##### Supplied records #####
(** A Create that ends well was asked for version 1 and returns an open sink
    whose directory is named by its ID and [tmpSuffix], and whose state file
    is empty. *)
Lemma Create_inv f version index term configuration configurationIndex trans w s w' :
  Create encodePeers f version index term configuration configurationIndex trans w
    = (inr s, w') →
  version = 1
  ∧ file_inv s w' []
  ∧ buffered s = {| buf := []; err := None |}
  ∧ closed s = false
  ∧ dir s = ID_ s +:+ tmpSuffix
  ∧ store s = f
  ∧ Version (SnapshotMeta_ (meta s)) = 1
  ∧ Index (SnapshotMeta_ (meta s)) = index
  ∧ Term (SnapshotMeta_ (meta s)) = term.
Proof.
  unfold Create. destruct (Z.eqb_spec version 1) as [->|Hv]; [|discriminate].
  cbn [negb]. unfold snapshotName, Os.Now. io_unfold.
  set (name := (fmt_d (Z.of_N term) +:+ "-" +:+ fmt_d (Z.of_N index) +:+ "-"
                +:+ fmt_d (Os.clock w `quot` 1000000))).
  destruct (Os.MkdirAll (name +:+ tmpSuffix) w) as [[e|[]] w1] eqn:Hmk; [discriminate|].
  match goal with
  | |- context [writeMeta ?x w1] => destruct (writeMeta x w1) as [[e|[]] w2] eqn:Hmeta
  end; [discriminate|].
  destruct (Os.Create (name +:+ tmpSuffix) Os.StateFile w2) as [[e|fh] w3] eqn:Hcreate;
    [discriminate|].
  intros [= <- <-].
  apply Os_Create_effect in Hcreate as (sd & Hsd & Hfs3 & Hfds3).
  split; [reflexivity|]. split; [|repeat split].
  exists (Os.truncate Os.StateFile sd). cbn [dir stateFile stateHash].
  rewrite Hfs3, Hfds3, !lookup_insert_eq. repeat split.
Qed.

End Creating.

Lemma WriteAll_inv chunks s w s' w' data :
  sink_inv s w data →
  WriteAll s chunks w = (s', w') →
  sink_inv s' w' (data ++ concat chunks) ∧ sink_same s s' ∧ meta s' = meta s.
Proof.
  revert s w data. induction chunks as [|b chunks IH]; intros s w data Hinv.
  - simpl. intros [= <- <-]. rewrite app_nil_r.
    split; [exact Hinv|]. split; [apply sink_same_refl | reflexivity].
  - cbn [WriteAll concat].
    destruct (Write s b w) as [[r s1] w1] eqn:Hw.
    apply (Write_inv _ _ _ _ _ _ _ Hinv) in Hw as (Hinv1 & Hs1 & Hm1).
    intros Hrest. apply (IH _ _ _ Hinv1) in Hrest as (Hinv2 & Hs2 & Hm2).
    rewrite <- app_assoc in Hinv2.
    split; [exact Hinv2|]. split; [eapply sink_same_trans; eassumption | congruence].
Qed.

(** A finalize that ends well has flushed all the bytes written to the sink
    into the state file, and has put their number and their CRC into the
    metadata of the sink. *)
Lemma finalize_inv s w s1 w1 data :
  sink_inv s w data →
  finalize s w = (None, s1, w1) →
  meta s1 = finalMeta (meta s) data
  ∧ ∃ sd, Os.fs w1 !! dir s = Some (Os.NDir sd) ∧ Os.state_bin sd = Some data.
Proof.
  intros Hinv. unfold finalize.
  destruct (bufio_Flush s w) as [[[e|] s0] w0] eqn:Hflush; [discriminate|].
  pose proof (bufio_Flush_effect _ _ _ _ _ Hflush) as [(Hdir & _ & _ & Hfile & _) _].
  apply (bufio_Flush_inv _ _ _ _ _ Hinv) in Hflush as ((sd & Hsd & Hstate & Hfd & Hhash) & _ & Hmeta).
  rewrite Hdir in *. clear Hdir.
  unfold Os.Sync, Os.Stat, Os.Close, Os.state_of. io_unfold. unfold Os.io_fault.
  destruct w0 as [wfs wfds wfl wclock wgoos]. world_cbn.
  destruct (negb (sinkNoSync s0)); world_cbn; rewrite ?Hfd; world_cbn.
  all: repeat (fault_split; world_cbn; rewrite ?Hfd, ?Hsd, ?Hstate; world_cbn); try discriminate.
  all: intros [= <- <-]; world_cbn.
  all: split; [unfold finalMeta, Crc64.checksum; cbn [meta set_meta]; rewrite Hmeta, Hhash; reflexivity|].
  all: exists sd; split; assumption.
Qed.

Lemma Os_Close_fs fd w r w' : Os.Close fd w = (r, w') → Os.fs w' = Os.fs w.
Proof.
  unfold Os.Close, Os.io_fault. destruct (Os.fds w !! fd); [destruct (hd false _)|];
    intros [= <- <-]; reflexivity.
Qed.

Section RoundTrip.

Context (SnapshotVersionMin SnapshotVersionMax : Z).
Context {Transport : Type} (encodePeers : Configuration → Transport → list byte).

Local Abbreviation Close := (Close SnapshotVersionMin SnapshotVersionMax).
Local Abbreviation Close_sync_reap := (Close_sync_reap SnapshotVersionMin SnapshotVersionMax).
Local Abbreviation ReapSnapshots := (ReapSnapshots SnapshotVersionMin SnapshotVersionMax).

(** The tail of Close removes entries of the directory and does nothing else
    to it. *)
Lemma Close_sync_reap_effect s w r w' :
  Close_sync_reap s w = (r, w') →
  ∀ k, Os.fs w' !! k = Os.fs w !! k ∨ Os.fs w' !! k = None.
Proof.
  unfold Snapshot.Close_sync_reap.
  destruct (negb (sinkNoSync s) && negb (Os.GOOS w =? "windows")%string).
  - unfold Os.Open_path, Os.Sync, Os.open_handle. io_unfold. unfold Os.io_fault.
    destruct (hd false (Os.faults w)); [intros [= <- <-]; auto|].
    world_cbn. destruct (hd false (tail (Os.faults w))).
    { destruct (Os.Close _ _) as [rc wc] eqn:Hc. apply Os_Close_fs in Hc.
      intros [= <- <-] k. left. rewrite Hc. reflexivity. }
    rewrite lookup_insert_eq.
    match goal with
    | |- context [ReapSnapshots (store s) ?x] =>
        destruct (ReapSnapshots (store s) x) as [rr wr] eqn:Hreap
    end.
    apply ReapSnapshots_effect in Hreap as [_ Hreap]. cbn in Hreap.
    destruct (Os.Close _ wr) as [rc wc] eqn:Hc. apply Os_Close_fs in Hc.
    destruct rr; intros [= <- <-] k; rewrite Hc; apply Hreap.
  - intros Hreap. apply ReapSnapshots_effect in Hreap as [_ Hreap]. exact Hreap.
Qed.

(** C1 as amended: a snapshot written through the store (Create with version
    1, any Writes, a Close that ends well) whose directory is still there
    after the reap that Close runs is opened by Open on its ID, unless an I/O
    call of Open fails: the metadata that Open returns records the number of
    the bytes written and their CRC64-ECMA, the handle of the reader stands
    at offset 0, and reading it to the end yields the bytes written, in
    order. *)
Theorem written_snapshot_opens (f : FileSnapshotStore) (index term : N)
    (configuration : Configuration) (configurationIndex : N) (trans : Transport)
    (chunks : list (list byte))
    (w0 : Os.World) (s0 : FileSnapshotSink) (w1 : Os.World)
    (s : FileSnapshotSink) (w : Os.World) (s' : FileSnapshotSink) (w' : Os.World) :
  Create encodePeers f 1 index term configuration configurationIndex trans w0 = (inr s0, w1) →
  WriteAll s0 chunks w1 = (s, w) →
  Close s w = (None, s', w') →
  is_Some (Os.fs w' !! ID_ s') →
  Os.faults w' = [] →
  ∃ (r : bufferedFile) (w2 w3 : Os.World),
    Open f (ID_ s') w' = (inr (SnapshotMeta_ (meta s'), r), w2)
    ∧ meta s' = finalMeta (meta s0) (concat chunks)
    ∧ Os.fds w2 !! fh r
      = Some {| Os.h_target := Os.InDir (ID_ s') Os.StateFile; Os.h_off := 0 |}
    ∧ bufferedFile_ReadAll r w2 = (inr (concat chunks), w3).
Proof.
  intros HCreate HWrite HClose Hsurvives Hrel.
  apply Create_inv in HCreate as (_ & Hfile0 & Hbuf0 & Hclosed0 & Hname0 & _).
  assert (Hinv0 : sink_inv s0 w1 []).
  { intros _. exists []. split; [exact Hfile0|]. rewrite Hbuf0. reflexivity. }
  apply (WriteAll_inv _ _ _ _ _ _ Hinv0) in HWrite as (Hinv & Hsame & Hmeta).
  destruct Hsame as (Hdir & _ & _ & _ & Hclosed & HID). cbn [app] in Hinv.
  apply Close_ok_inv in HClose as (x1 & x2 & x3 & Hfin & Hwm & Hren & Hreap);
    [|congruence].
  pose proof (finalize_effect _ _ _ _ _ Hfin) as [(Hdir' & _ & _ & _ & _ & HID') _].
  change (dir s' = dir s) in Hdir'. change (ID_ s' = ID_ s) in HID'.
  apply (finalize_inv _ _ _ _ (concat chunks)) in Hfin as (Hfinal & sd & Hsd & Hstate);
    [|exact Hinv].
  cbn [dir meta set_closed] in Hsd, Hfinal. rewrite Hmeta in Hfinal.
  apply writeMeta_effect in Hwm as (sd' & Hsd' & Hfs2 & _).
  apply Rename_effect in Hren as (n & Hn & Hfs3 & _).
  assert (Hdir_s' : dir s' = ID_ s' +:+ tmpSuffix) by congruence.
  rewrite Hdir' in Hsd'. rewrite Hsd in Hsd'. injection Hsd' as <-.
  rewrite Hfs2, lookup_insert_eq in Hn. injection Hn as <-.
  rewrite Hdir_s' in Hfs3 at 1. rewrite TrimSuffix_app in Hfs3.
  assert (Hinstalled : Os.fs x3 !! ID_ s'
            = Some (Os.NDir {| Os.meta_json := Some (Os.Encoded (meta s'));
                               Os.state_bin := Some (concat chunks) |})).
  { rewrite Hfs3, lookup_insert_eq. unfold Os.set_meta. rewrite Hstate. reflexivity. }
  destruct (Close_sync_reap_effect _ _ _ _ Hreap (ID_ s')) as [Hkept|Hgone];
    [|rewrite Hgone in Hsurvives; destruct Hsurvives; discriminate].
  rewrite Hinstalled in Hkept.
  pose proof (Open_reliable f (ID_ s') w' _ _ Hrel Hkept) as HOpen.
  rewrite Hfinal in HOpen at 1. cbn [CRC finalMeta] in HOpen.
  unfold bytes_Equal in HOpen. rewrite bool_decide_eq_true_2 in HOpen by reflexivity.
  eexists _, _, _. split; [exact HOpen|]. split; [exact Hfinal|].
  cbn [fh]. world_cbn. rewrite lookup_insert_eq. split; [reflexivity|].
  unfold bufferedFile_ReadAll, Os.ReadToEnd, Os.state_of. cbn [fh].
  rewrite syscall_reliable by exact Hrel.
  world_cbn. rewrite lookup_insert_eq. world_cbn. rewrite Hkept. world_cbn.
  rewrite drop_0. reflexivity.
Qed.

End RoundTrip.

(** ** A Close whose finalize fails *)

Section FinalizeFails.

Context (SnapshotVersionMin SnapshotVersionMax : Z).

Local Abbreviation Close := (Close SnapshotVersionMin SnapshotVersionMax).

(** C8 as amended: when a step of finalize fails during Close, Close returns
    an error and puts nothing in place: no entry of the directory appears
    that was not there. It deletes the temporary directory of the sink and
    returns the error of finalize, unless the deletion fails: it then returns
    the error of the deletion and leaves the directory as finalize left it. *)
Theorem Close_finalize_fails (s : FileSnapshotSink) (w : Os.World) (e : error)
    (s1 : FileSnapshotSink) (w1 : Os.World) :
  closed s = false →
  finalize (set_closed true s) w = (Some e, s1, w1) →
  (∀ k, Os.fs w !! k = None → Os.fs w1 !! k = None)
  ∧ match Os.RemoveAll (dir s) w1 with
    | (inr _, w2) =>
        Close s w = (Some e, s1, w2) ∧ Os.fs w2 = delete (dir s) (Os.fs w1)
    | (inl delErr, w2) =>
        Close s w = (Some delErr, s1, w2) ∧ Os.fs w2 = Os.fs w1
    end.
Proof.
  intros Hclosed Hfin.
  pose proof (finalize_effect _ _ _ _ _ Hfin) as [(Hdir & _) [Hstrip _]].
  change (dir s1 = dir s) in Hdir.
  split.
  - intros k Hk. apply (f_equal (λ m, m !! k)) in Hstrip.
    rewrite !lookup_fmap, Hk in Hstrip.
    destruct (Os.fs w1 !! k); [discriminate | reflexivity].
  - unfold Snapshot.Close. rewrite Hclosed, Hfin, Hdir.
    destruct (Os.RemoveAll (dir s) w1) as [[delErr|[]] w2] eqn:Hrm;
      (split; [reflexivity|]); revert Hrm;
      unfold Os.RemoveAll; io_unfold; unfold Os.io_fault;
      destruct (hd false (Os.faults w1)); intros Heq; simplify_eq; reflexivity.
Qed.

End FinalizeFails.

(** ** Construction of the TCP transport *)

Section TCPTransport.

Import TCP.

Context {NetworkTransport : Type}.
#####
- How to complete this task
From the records above, transcribe without alteration every line from the one with "is_Some (Os.fs w' !! ID_ s') →" to the one with "rewrite Hfinal in", inclusive.

- Answer box
  is_Some (Os.fs w' !! ID_ s') →
  Os.faults w' = [] →
  ∃ (r : bufferedFile) (w2 w3 : Os.World),
    Open f (ID_ s') w' = (inr (SnapshotMeta_ (meta s'), r), w2)
    ∧ meta s' = finalMeta (meta s0) (concat chunks)
    ∧ Os.fds w2 !! fh r
      = Some {| Os.h_target := Os.InDir (ID_ s') Os.StateFile; Os.h_off := 0 |}
    ∧ bufferedFile_ReadAll r w2 = (inr (concat chunks), w3).
Proof.
  intros HCreate HWrite HClose Hsurvives Hrel.
  apply Create_inv in HCreate as (_ & Hfile0 & Hbuf0 & Hclosed0 & Hname0 & _).
  assert (Hinv0 : sink_inv s0 w1 []).
  { intros _. exists []. split; [exact Hfile0|]. rewrite Hbuf0. reflexivity. }
  apply (WriteAll_inv _ _ _ _ _ _ Hinv0) in HWrite as (Hinv & Hsame & Hmeta).
  destruct Hsame as (Hdir & _ & _ & _ & Hclosed & HID). cbn [app] in Hinv.
  apply Close_ok_inv in HClose as (x1 & x2 & x3 & Hfin & Hwm & Hren & Hreap);
    [|congruence].
  pose proof (finalize_effect _ _ _ _ _ Hfin) as [(Hdir' & _ & _ & _ & _ & HID') _].
  change (dir s' = dir s) in Hdir'. change (ID_ s' = ID_ s) in HID'.
  apply (finalize_inv _ _ _ _ (concat chunks)) in Hfin as (Hfinal & sd & Hsd & Hstate);
    [|exact Hinv].
  cbn [dir meta set_closed] in Hsd, Hfinal. rewrite Hmeta in Hfinal.
  apply writeMeta_effect in Hwm as (sd' & Hsd' & Hfs2 & _).
  apply Rename_effect in Hren as (n & Hn & Hfs3 & _).
  assert (Hdir_s' : dir s' = ID_ s' +:+ tmpSuffix) by congruence.
  rewrite Hdir' in Hsd'. rewrite Hsd in Hsd'. injection Hsd' as <-.
  rewrite Hfs2, lookup_insert_eq in Hn. injection Hn as <-.
  rewrite Hdir_s' in Hfs3 at 1. rewrite TrimSuffix_app in Hfs3.
  assert (Hinstalled : Os.fs x3 !! ID_ s'
            = Some (Os.NDir {| Os.meta_json := Some (Os.Encoded (meta s'));
                               Os.state_bin := Some (concat chunks) |})).
  { rewrite Hfs3, lookup_insert_eq. unfold Os.set_meta. rewrite Hstate. reflexivity. }
  destruct (Close_sync_reap_effect _ _ _ _ Hreap (ID_ s')) as [Hkept|Hgone];
    [|rewrite Hgone in Hsurvives; destruct Hsurvives; discriminate].
  rewrite Hinstalled in Hkept.
  pose proof (Open_reliable f (ID_ s') w' _ _ Hrel Hkept) as HOpen.
  rewrite Hfinal in HOpen at 1. cbn [CRC finalMeta] in HOpen.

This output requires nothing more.